== Segment start ==
Lemma test_find_example_makefiles_failure_witness :
  TestFindVitisExamples.test_find_example_makefiles
    (fs := {| os_walk _ _ := [];
              os_path_exists _ _ := false;
              os_listdir _ _ := [];
              json_load _ _ := inl (PyError "FileNotFoundError");
              json_dump _ _ (w : nat) := S w;
              os_path_getsize _ _ := 0%Z;
              os_path_relpath path _ := path;
                     str_capitalize s := s |})
    "/w" "2021.2" (mkState 0 [])
  = (inl (AssertionError
            "The Xilinx Vitis example dir does not exist: /w/Vitis/examples/xilinx"),
     mkState 0 []).
Proof.
  exact (proj1 (test_find_example_makefiles_writes_nothing_on_failure
           (fs := {| os_walk _ _ := [];
                     os_path_exists _ _ := false;
                     os_listdir _ _ := [];
                     json_load _ _ := inl (PyError "FileNotFoundError");
                     json_dump _ _ (w : nat) := S w;
                     os_path_getsize _ _ := 0%Z;
                     os_path_relpath path _ := path;
                     str_capitalize s := s |})
           "/w" "2021.2" (mkState 0 [])) eq_refl).
Defined.

(** *** The environment of the test base *)

(** X15: the four setup checks read the environment and change nothing.
    [assert_hdk_setup] passes exactly when [AWS_FPGA_REPO_DIR] is the
    repository and [HDK_DIR] is its [hdk]; [assert_sdk_setup] exactly when
    [SDK_DIR] is its [sdk]; [assert_sdaccel_setup] and [assert_vitis_setup]
    exactly when the repository, [SDK_DIR] and the tool's directory
    ([SDAccel], [Vitis]) are right and neither [AWS_PLATFORM] nor the
    tool's variable is the string [None].  A variable of the last two that
    is not set at all passes: it is compared with the string ['None']. *)
Theorem setup_checks_accept_exactly_the_sourced_environment
    (git_repo_dir : string) (st : State TestBaseEnv.Process) :
  let env := TestBaseEnv.environ (world st) in
  let repo_ok := env !! "AWS_FPGA_REPO_DIR" = Some git_repo_dir in
  let sdk_ok := env !! "SDK_DIR" = Some (PyPath.join git_repo_dir "sdk") in
  (returned (TestBaseEnv.assert_hdk_setup git_repo_dir st) = Some () ↔
   repo_ok ∧ env !! "HDK_DIR" = Some (PyPath.join git_repo_dir "hdk"))
  ∧ (returned (TestBaseEnv.assert_sdk_setup git_repo_dir st) = Some () ↔
     sdk_ok)
  ∧ (returned (TestBaseEnv.assert_sdaccel_setup git_repo_dir st) = Some () ↔
     repo_ok ∧ sdk_ok
     ∧ env !! "SDACCEL_DIR" = Some (PyPath.join git_repo_dir "SDAccel")
     ∧ env !! "AWS_PLATFORM" ≠ Some "None"
     ∧ env !! "XILINX_SDX" ≠ Some "None")
  ∧ (returned (TestBaseEnv.assert_vitis_setup git_repo_dir st) = Some () ↔
     repo_ok ∧ sdk_ok
     ∧ env !! "VITIS_DIR" = Some (PyPath.join git_repo_dir "Vitis")
     ∧ env !! "AWS_PLATFORM" ≠ Some "None"
     ∧ env !! "XILINX_VITIS" ≠ Some "None")
  ∧ (TestBaseEnv.assert_hdk_setup git_repo_dir st).2 = st
  ∧ (TestBaseEnv.assert_sdk_setup git_repo_dir st).2 = st
  ∧ (TestBaseEnv.assert_sdaccel_setup git_repo_dir st).2 = st
  ∧ (TestBaseEnv.assert_vitis_setup git_repo_dir st).2 = st.
Proof.
  intros env repo_ok sdk_ok.
  pose proof (assert_hdk_setup_returned git_repo_dir st) as [Hhdk2 Hhdk].
  pose proof (assert_sdk_setup_returned git_repo_dir st) as [Hsdk2 Hsdk].
  pose proof (tool_setup_cascade git_repo_dir
                (" source " +:+ git_repo_dir +:+ "/sdaccel_setup.sh")
                "SDACCEL_DIR" "SDAccel" "XILINX_SDX"
                "Environment Var XILINX_SDX not set. Please check the AMI."
                st) as [Hsda2 Hsda].
  pose proof (tool_setup_cascade git_repo_dir
                (" source " +:+ git_repo_dir +:+ "/vitis_setup.sh")
                "VITIS_DIR" "Vitis" "XILINX_VITIS"
                "Environment Var XILINX_VITIS not set. Please check the AMI."
                st) as [Hvit2 Hvit].
  split; [exact Hhdk|]. split; [exact Hsdk|].
  split; [exact Hsda|]. split; [exact Hvit|].
  split; [exact Hhdk2|]. split; [exact Hsdk2|].
  split; [exact Hsda2 | exact Hvit2].
Qed.

Lemma setup_checks_witness :
  let env : gmap string string :=
    {[ "AWS_FPGA_REPO_DIR" := "/home/centos/aws-fpga";
       "SDK_DIR" := "/home/centos/aws-fpga/sdk";
       "VITIS_DIR" := "/home/centos/aws-fpga/Vitis" ]} in
  returned (TestBaseEnv.assert_vitis_setup "/home/centos/aws-fpga"
              (LabEnv.fresh env)) = Some ()
  ∧ returned (TestBaseEnv.assert_vitis_setup "/home/centos/aws-fpga"
                (LabEnv.fresh (<["AWS_PLATFORM" := "None"]> env))) = None.
Proof.
  intros env. split.
  - apply (proj1 (proj2 (proj2 (proj2
             (setup_checks_accept_exactly_the_sourced_environment
                "/home/centos/aws-fpga" (LabEnv.fresh env)))))).
    vm_compute. repeat split; congruence.
  - destruct (returned (TestBaseEnv.assert_vitis_setup "/home/centos/aws-fpga"
                (LabEnv.fresh (<["AWS_PLATFORM" := "None"]> env))))
      as [[]|] eqn:Hret; [|reflexivity].
    apply (proj1 (proj2 (proj2 (proj2
             (setup_checks_accept_exactly_the_sourced_environment
                "/home/centos/aws-fpga" _))))) in Hret
      as (_ & _ & _ & Hplatform & _).
    exfalso. apply Hplatform. vm_compute. reflexivity.
Defined.

(** X16: [setup_class] assigns the bucket, the two client handles, the
    test directory and the six example locations before it looks at the
    environment.  So a call that is refused, for a [WORKSPACE] that is not
    the repository, has changed exactly those attributes when it raises
    [WORKSPACE incorrect]; the environment, the log and the attributes
    [instance_type] and [num_slots] are as they were.  A call that is not
    refused, also when the instance type cannot be found afterwards, leaves
    [WORKSPACE] set to the repository and [BUILD_TAG] set, to its earlier
    value when it had one and to [test] when it had none, and every other
    variable as it was; a second [setup_class] then changes neither the
    environment nor the log. *)
Theorem setup_class_prepares_environment
    (git_repo_dir : string) (dirname_realpath : string → string)
    (get_instance_type : Signal + string)
    (get_num_fpga_slots : string → Signal + nat)
    (file file' : string) (st : State TestBaseEnv.Process) :
  let setup :=
    TestBaseEnv.setup_class git_repo_dir dirname_realpath get_instance_type
      get_num_fpga_slots in
  let env := TestBaseEnv.environ (world st) in
  let attrs := TestBaseEnv.attributes (world st) in
  let after := (setup file st).2 in
  (∀ workspace,
     env !! "WORKSPACE" = Some workspace → workspace ≠ git_repo_dir →
     setup file st
     = (inl (AssertionError "WORKSPACE incorrect"),
        mkState
          (TestBaseEnv.mkProcess env
             (TestBaseEnv.mkAttributes
                (Some "aws-fpga-jenkins-testing")
                (Some TestBaseEnv.NoClient) (Some TestBaseEnv.NoClient)
                (Some (dirname_realpath file))
                (Some "SDAccel/examples/xilinx")
                (Some (git_repo_dir +:+ "/SDAccel/examples/xilinx"))
                (Some (git_repo_dir +:+ "/sdaccel_examples_list.json"))
                (Some "Vitis/examples/xilinx")
                (Some (git_repo_dir +:+ "/Vitis/examples/xilinx"))
                (Some (git_repo_dir +:+ "/vitis_examples_list.json"))
                (TestBaseEnv.instance_type attrs)
                (TestBaseEnv.num_slots attrs)))
          (logs st)))
  ∧ (env !! "WORKSPACE" = None ∨ env !! "WORKSPACE" = Some git_repo_dir →
     TestBaseEnv.environ (world after) !! "WORKSPACE" = Some git_repo_dir
     ∧ TestBaseEnv.environ (world after) !! "BUILD_TAG"
       = Some (default "test" (env !! "BUILD_TAG"))
     ∧ (∀ k, k ≠ "WORKSPACE" → k ≠ "BUILD_TAG" →
             TestBaseEnv.environ (world after) !! k = env !! k)
     ∧ TestBaseEnv.environ (world (setup file' after).2)
       = TestBaseEnv.environ (world after)
     ∧ logs (setup file' after).2 = logs after)
  ∧ (∀ instance_type num_slots,
       env !! "WORKSPACE" = None ∨ env !! "WORKSPACE" = Some git_repo_dir →
       get_instance_type = inr instance_type →
       get_num_fpga_slots instance_type = inr num_slots →
       (setup file st).1 = inr ()
       ∧ TestBaseEnv.attributes (world after)
         = attributes_after_setup git_repo_dir dirname_realpath file
             instance_type num_slots attrs).
Proof.
  intros setup env attrs after. split; [|split].
  - intros workspace Hws Hne. unfold setup.
    by erewrite setup_class_wrong_workspace.
  - intros Hws.
    destruct (setup_class_environ git_repo_dir dirname_realpath
                get_instance_type get_num_fpga_slots file st Hws)
      as [Henv Hlogs].
    fold setup after env in Henv, Hlogs. rewrite Henv.
    split; [apply environ_after_setup_workspace|].
    split; [apply environ_after_setup_build_tag|].
    split; [apply environ_after_setup_other|].
    destruct (setup_class_environ git_repo_dir dirname_realpath
                get_instance_type get_num_fpga_slots file' after)
      as [Henv' Hlogs'].
    { right. rewrite Henv. apply environ_after_setup_workspace. }
    fold setup in Henv', Hlogs'. rewrite Henv', Hlogs', Henv.
    split; [apply environ_after_setup_idemp|].
    rewrite environ_after_setup_build_tag. by rewrite app_nil_r.
  - intros instance_type num_slots Hws Hty Hslots. unfold after, setup.
    rewrite setup_class_eval by done. cbv zeta.
    rewrite Hty, Hslots. done.
Qed.

Lemma setup_class_prepares_witness :
  let setup :=
    TestBaseEnv.setup_class "/home/centos/aws-fpga" (λ _, "/tests")
      (inl (PyError "URLError")) (λ _, inr 1) "test_x.py" in
  let after := (setup (LabEnv.fresh {[ "HOME" := "/home/centos" ]})).2 in
  TestBaseEnv.environ (world after) !! "WORKSPACE"
  = Some "/home/centos/aws-fpga"
  ∧ TestBaseEnv.environ (world after) !! "BUILD_TAG" = Some "test"
  ∧ TestBaseEnv.environ (world after) !! "HOME" = Some "/home/centos"
  ∧ TestBaseEnv.s3_bucket
      (TestBaseEnv.attributes
         (world (setup (LabEnv.fresh {[ "WORKSPACE" := "/elsewhere" ]})).2))
    = Some "aws-fpga-jenkins-testing".
Proof.
  intros setup after.
  pose proof (setup_class_prepares_environment
                "/home/centos/aws-fpga" (λ _, "/tests")
                (inl (PyError "URLError")) (λ _, inr 1) "test_x.py" "test_x.py")
    as Hsetup.
  destruct (proj1 (proj2 (Hsetup (LabEnv.fresh {[ "HOME" := "/home/centos" ]})))
              ltac:(left; vm_compute; reflexivity))
    as (Hws & Hbt & Hother & _).
  split; [exact Hws|]. split; [exact Hbt|].
  split; [exact (Hother "HOME" ltac:(discriminate) ltac:(discriminate))|].
  unfold setup.
  rewrite (proj1 (Hsetup (LabEnv.fresh {[ "WORKSPACE" := "/elsewhere" ]}))
             "/elsewhere");
    [reflexivity | vm_compute; reflexivity | discriminate].
Defined.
== Segment end ==
> About this task
Everything starting at the line containing "split; [exact Hhdk2|]." and ending at the line containing "(** X16: [setup_class]" in the records above should be repeated exactly, and only that.

> Problem solution
  split; [exact Hhdk2|]. split; [exact Hsdk2|].
  split; [exact Hsda2 | exact Hvit2].
Qed.

Lemma setup_checks_witness :
  let env : gmap string string :=
    {[ "AWS_FPGA_REPO_DIR" := "/home/centos/aws-fpga";
       "SDK_DIR" := "/home/centos/aws-fpga/sdk";
       "VITIS_DIR" := "/home/centos/aws-fpga/Vitis" ]} in
  returned (TestBaseEnv.assert_vitis_setup "/home/centos/aws-fpga"
              (LabEnv.fresh env)) = Some ()
  ∧ returned (TestBaseEnv.assert_vitis_setup "/home/centos/aws-fpga"
                (LabEnv.fresh (<["AWS_PLATFORM" := "None"]> env))) = None.
Proof.
  intros env. split.
  - apply (proj1 (proj2 (proj2 (proj2
             (setup_checks_accept_exactly_the_sourced_environment
                "/home/centos/aws-fpga" (LabEnv.fresh env)))))).
    vm_compute. repeat split; congruence.
  - destruct (returned (TestBaseEnv.assert_vitis_setup "/home/centos/aws-fpga"
                (LabEnv.fresh (<["AWS_PLATFORM" := "None"]> env))))
      as [[]|] eqn:Hret; [|reflexivity].
    apply (proj1 (proj2 (proj2 (proj2
             (setup_checks_accept_exactly_the_sourced_environment
                "/home/centos/aws-fpga" _))))) in Hret
      as (_ & _ & _ & Hplatform & _).
    exfalso. apply Hplatform. vm_compute. reflexivity.
Defined.

(** X16: [setup_class] assigns the bucket, the two client handles, the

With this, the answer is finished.